(** [free_mem] on the abstract state. *)
Lemma free_mem_run b n s regs :
  pm_rep s regs → separated (-1) regs → returnable b n regs →
  Z.of_nat (length regs) < NR_HOLES →
  ∃ s', free_mem b n s = Ret tt s' ∧ pm_rep s' (release b n regs) ∧
    high_watermark s' = high_watermark s ∧ pm_vmid s' = pm_vmid s.
Proof.
  intros Hrep Hs Hret Hroom. pose proof Hret as (Hb & Hn & _).
  destruct (pm_rep_tail _ _ Hrep) as (l & fr & Hr & Hlen & Hh & _).
  destruct fr as [|e fr].
  { destruct Hr as [_ Hm%(f_equal length)]. rewrite !length_map in Hm.
    rewrite app_nil_r in Hlen. lia. }
  pose proof (tr_lists _ _ _ _ _ Hr) as [_ (Hfs & r & He & _) _].
  unfold free_mem. rewrite (proj2 (Z.eqb_neq _ _)) by lia.
  rewrite (bind_Ret get _ s s s) by done. cbv zeta.
  rewrite Hfs, bool_decide_false by done.
  rewrite (bind_Ret _ _ _ _ _ (puth_ok s e _ r He)).
  erewrite bind_Ret; [|apply geth_ok, lookup_insert_eq].
  erewrite bind_Ret; [|done].
  match goal with |- context [bind _ _ ?s1] => change s1 with (fill e b n s r) end.
  destruct (tail_rep_fill _ _ _ _ b n _ _ Hr He) as [Hf _].
  destruct (goes_first_run b _ _ _ _ Hf) as (first & Hg & Hcase).
  rewrite Hh. erewrite bind_Ret by exact Hg. destruct first.
  - rewrite <- Hh. eapply free_mem_front; [done|done|lia|done..].
  - eapply free_mem_middle; [done|done|lia|done..].
Qed.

What you need to do: Transcribe the records above exactly, keeping every line.

Task output:
(** [free_mem] on the abstract state. *)
Lemma free_mem_run b n s regs :
  pm_rep s regs → separated (-1) regs → returnable b n regs →
  Z.of_nat (length regs) < NR_HOLES →
  ∃ s', free_mem b n s = Ret tt s' ∧ pm_rep s' (release b n regs) ∧
    high_watermark s' = high_watermark s ∧ pm_vmid s' = pm_vmid s.
Proof.
  intros Hrep Hs Hret Hroom. pose proof Hret as (Hb & Hn & _).
  destruct (pm_rep_tail _ _ Hrep) as (l & fr & Hr & Hlen & Hh & _).
  destruct fr as [|e fr].
  { destruct Hr as [_ Hm%(f_equal length)]. rewrite !length_map in Hm.
    rewrite app_nil_r in Hlen. lia. }
  pose proof (tr_lists _ _ _ _ _ Hr) as [_ (Hfs & r & He & _) _].
  unfold free_mem. rewrite (proj2 (Z.eqb_neq _ _)) by lia.
  rewrite (bind_Ret get _ s s s) by done. cbv zeta.
  rewrite Hfs, bool_decide_false by done.
  rewrite (bind_Ret _ _ _ _ _ (puth_ok s e _ r He)).
  erewrite bind_Ret; [|apply geth_ok, lookup_insert_eq].
  erewrite bind_Ret; [|done].
  match goal with |- context [bind _ _ ?s1] => change s1 with (fill e b n s r) end.
  destruct (tail_rep_fill _ _ _ _ b n _ _ Hr He) as [Hf _].
  destruct (goes_first_run b _ _ _ _ Hf) as (first & Hg & Hcase).
  rewrite Hh. erewrite bind_Ret by exact Hg. destruct first.
  - rewrite <- Hh. eapply free_mem_front; [done|done|lia|done..].
  - eapply free_mem_middle; [done|done|lia|done..].
Qed.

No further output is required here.